European listed property companies could significantly improve corporate governance practices, according to a study released by EPRA – The European Public Real Estate Association. The report said a key determinant of corporate governance quality was the link between managerial compensation and performance and/or stock value. Erasmo Giambola, Assistant Professor in the Finance Group of the University of Amsterdam and the author of the EPRA report said: “This is one factor where we have really consistent evidence that if you don’t link compensation and performance, then you produce poor results for shareholders. It is strikingly clear in one European market where this link is poor to non-existent and company performance is also weak.”
The survey said the UK, the Netherlands and Switzerland lead the list of countries surveyed, while France, Belgium, Italy, Austria, Germany and Greece fell below the study average.
Many food and drinks processing companies are failing to operating sustainably in terms of water consumption, according to a report by the Ecumenical Council for Corporate Responsibility (ECCR), a group of faith-based investors. ECCR analysed water use policies and performance of fifteen leading British and Irish food and drinks businesses, including their agricultural supply chains and overseas operations. The report, Water Sustainability: Meeting the Challenge, said Diageo, SAB Miller and Unilever showed greatest evidence of addressing the need to monitor, report on and reduce their water footprint. Other companies, it said had been slow to respond in a sector which is among the heaviest industrial water users. , Electronic copies are available by email from firstname.lastname@example.org.
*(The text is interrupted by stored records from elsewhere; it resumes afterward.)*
(** The fallback throws only out of [absolutePath], called on a first
    element that is not a string. *)
Lemma fallback_throw_inv (h : Host) (e : exn) :
  fallbackGlobalSwiftFormatPath h = Throw e →
  ∃ first rest,
    get h pathKey (VArr defaultPath) = VArr (first :: rest)
    ∧ isString first = false
    ∧ absolutePathIllTyped first = Throw e.
Proof.
  unfold fallbackGlobalSwiftFormatPath.
  destruct (get h pathKey (VArr defaultPath)) as [| | | |[|first rest]|];
    try done.
  intros Hthrow. exists first, rest. split; [done|].
  destruct first; simpl in *; try done;
    by destruct (absolutePathIllTyped _); simplify_eq/=.
Qed.

Lemma fallback_throw_intro (h : Host) (e : exn) (first : value)
    (rest : list value) :
  get h pathKey (VArr defaultPath) = VArr (first :: rest) →
  isString first = false →
  absolutePathIllTyped first = Throw e →
  fallbackGlobalSwiftFormatPath h = Throw e.
Proof.
  intros Hget Hfirst Hthrow. unfold fallbackGlobalSwiftFormatPath.
  rewrite Hget. destruct first; simpl in *; try done; by rewrite Hthrow.
Qed.

(** X1: [swiftFormatPath] returns [null] exactly when there is no local
    build and the [onlyEnableOnSwiftPMProjects] accessor gives a truthy
    value. *)
Theorem swiftFormatPath_null_iff (h : Host) (document : TextDocument) :
  swiftFormatPath h document = Return None
  ↔ hasLocalBuild h document = false
    ∧ truthy (onlyEnableOnSwiftPMProjects h) = true.
Proof.
  unfold swiftFormatPath, onlyEnableOnSwiftPMProjects.
  rewrite <- searchLocalPaths_none.
  destruct (searchLocalPaths h document possibleLocalPaths) as [cmd|].
  { split; [done|]. by intros [? _]. }
  destruct (truthy _).
  { done. }
  split; [|by intros [_ ?]].
  by destruct (fallbackGlobalSwiftFormatPath h).
Qed.

(** X2: without a local build, the stored [onlyEnableOnSwiftPMProjects]
    is taken by its truthiness, not compared with [true]: a non-empty
    string (the string ["false"] too), a non-zero number, a sequence or
    an object suppress formatting like [true] does, and [null], [0] and
    the empty string let the fallback run like [false] does. *)
Theorem swiftFormatPath_setting_truthiness (h : Host)
    (document : TextDocument) (v : value) :
  hasLocalBuild h document = false →
  getConfiguration h !! onlySwiftPMKey = Some v →
  (v = VBool true ∨ (∃ s, v = VStr s ∧ s ≠ "") ∨ (∃ n, v = VNum n ∧ n ≠ 0)
     ∨ (∃ elems, v = VArr elems) ∨ (∃ props, v = VObj props) →
   swiftFormatPath h document = Return None)
  ∧ (v = VBool false ∨ v = VNull ∨ v = VNum 0 ∨ v = VStr "" →
     swiftFormatPath h document
       = (cmd ← fallbackGlobalSwiftFormatPath h; Return (Some cmd))).
Proof.
  intros Hlocal Hv. apply searchLocalPaths_none in Hlocal.
  unfold swiftFormatPath, get. rewrite Hlocal, Hv. simpl. split.
  - intros [->|[(s & -> & Hs)|[(n & -> & Hn)|[[elems ->]|[props ->]]]]];
      simpl; try done.
    + by destruct (String.eqb_spec s "").
    + by destruct (Z.eqb_spec n 0).
  - by intros [->|[->|[->| ->]]].
Qed.

(** X3: a local build shadows every setting: with one present the
    result is the same one-string command under every configuration
    store, never [null] and never an exception. *)
Theorem swiftFormatPath_local_build_shadows (h : Host)
    (document : TextDocument) :
  hasLocalBuild h document = true →
  ∃ found : string,
    swiftFormatPath h document = Return (Some [VStr found])
    ∧ ∀ cfg : gmap string value,
        swiftFormatPath (withConfiguration cfg h) document
          = Return (Some [VStr found]).
Proof.
  intros Hlocal.
  destruct (searchLocalPaths h document possibleLocalPaths) as [cmd|]
    eqn:Hsearch;
    [|apply searchLocalPaths_none in Hsearch; congruence].
  destruct (searchLocalPaths_some _ _ _ Hsearch)
    as (workspace & _ & [-> | ->]);
    eexists; (split; [|intros cfg]); unfold swiftFormatPath;
    rewrite ?(searchLocalPaths_ext join absolutePath
                (withConfiguration cfg h) h) by done;
    by rewrite Hsearch.
Qed.

(** X4: [swiftFormatPath] throws exactly when there is no local build,
    the [onlyEnableOnSwiftPMProjects] setting is falsy, the [path]
    setting is a non-empty sequence whose first element is not a string,
    and [absolutePath] throws on that element. *)
Theorem swiftFormatPath_throw_iff (h : Host) (document : TextDocument)
    (e : exn) :
  swiftFormatPath h document = Throw e
  ↔ hasLocalBuild h document = false
    ∧ truthy (onlyEnableOnSwiftPMProjects h) = false
    ∧ ∃ first rest,
        get h pathKey (VArr defaultPath) = VArr (first :: rest)
        ∧ isString first = false
        ∧ absolutePathIllTyped first = Throw e.
Proof.
  unfold swiftFormatPath, onlyEnableOnSwiftPMProjects.
  rewrite <- searchLocalPaths_none.
  destruct (searchLocalPaths h document possibleLocalPaths) as [cmd|].
  { split; [done|]. by intros [? _]. }
  destruct (truthy _).
  { split; [done|]. by intros (_ & ? & _). }
  split.
  - intros Hthrow. split; [done|split; [done|]].
    apply fallback_throw_inv.
    by destruct (fallbackGlobalSwiftFormatPath h); simplify_eq/=.
  - intros (_ & _ & first & rest & Hget & Hfirst & Hthrow).
    by rewrite (fallback_throw_intro _ _ _ _ Hget Hfirst Hthrow).
Qed.

(** X5: every command [swiftFormatPath] returns is either one of the two
    local candidates of the document's workspace folder, as a single
    normalized path, or the result of the global fallback. *)
Theorem swiftFormatPath_command_origin (h : Host) (document : TextDocument)
    (cmd : list value) :
  swiftFormatPath h document = Return (Some cmd) →
  (∃ workspace,
     getWorkspaceFolder h (uri document) = Some workspace
     ∧ (cmd = [VStr (absolutePath (join (fsPath (folderUri workspace))
                                     ".build/release/swift-format"))]
        ∨ cmd = [VStr (absolutePath (join (fsPath (folderUri workspace))
                                       ".build/debug/swift-format"))]))
  ∨ (hasLocalBuild h document = false
     ∧ fallbackGlobalSwiftFormatPath h = Return cmd).
Proof.
  unfold swiftFormatPath.
  destruct (searchLocalPaths h document possibleLocalPaths) as [local|]
    eqn:Hsearch.
  - intros [= <-]. left. by apply searchLocalPaths_some.
  - apply searchLocalPaths_none in Hsearch.
    destruct (truthy _); [done|].
    destruct (fallbackGlobalSwiftFormatPath h) as [global|]; [|done].
    intros [= <-]. by right.
Qed.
The Enhanced Analytics Inititiative, whose 30 members managing nearly $3.3 trillion (€2.1 trillion) in assets commit to allocating a percentage of their brokerage commissions to pay for research on extra-financial issues, has won the Joan Bavaria Award for Impact inbuilding sustainability into the capital markets. The Joan Bavaria Award, named after the founder and CEO of Trillium Asset Management in the US, recognises investors, companies, and nonprofit groups for specific achievements in spurring the capital markets to move from short-term profits to integrating longer-term social and environmental factors into investment decision-making. The impact award recognizes achievements that have already creating lasting change in capital markets. Washington-based Bainbridge Institute’s MBA in Sustainable Business won the Joan Bavaria innovation award for achievements that have the potential to create lasting change. Nominations for the 2009 Bavaria Awards are now being accepted via the Ceres website (www.ceres.org/bavaria_awards).
The Global Reporting Initiative (GRI) has started working with leading socially responsible investment research companies to enable corporations to provide their sustainability information electronically. To date, company social responsibility reports have largely been published in print. The GRI said companies would be able to put CSR information into a widely accepted digital format giving readers more flexible access.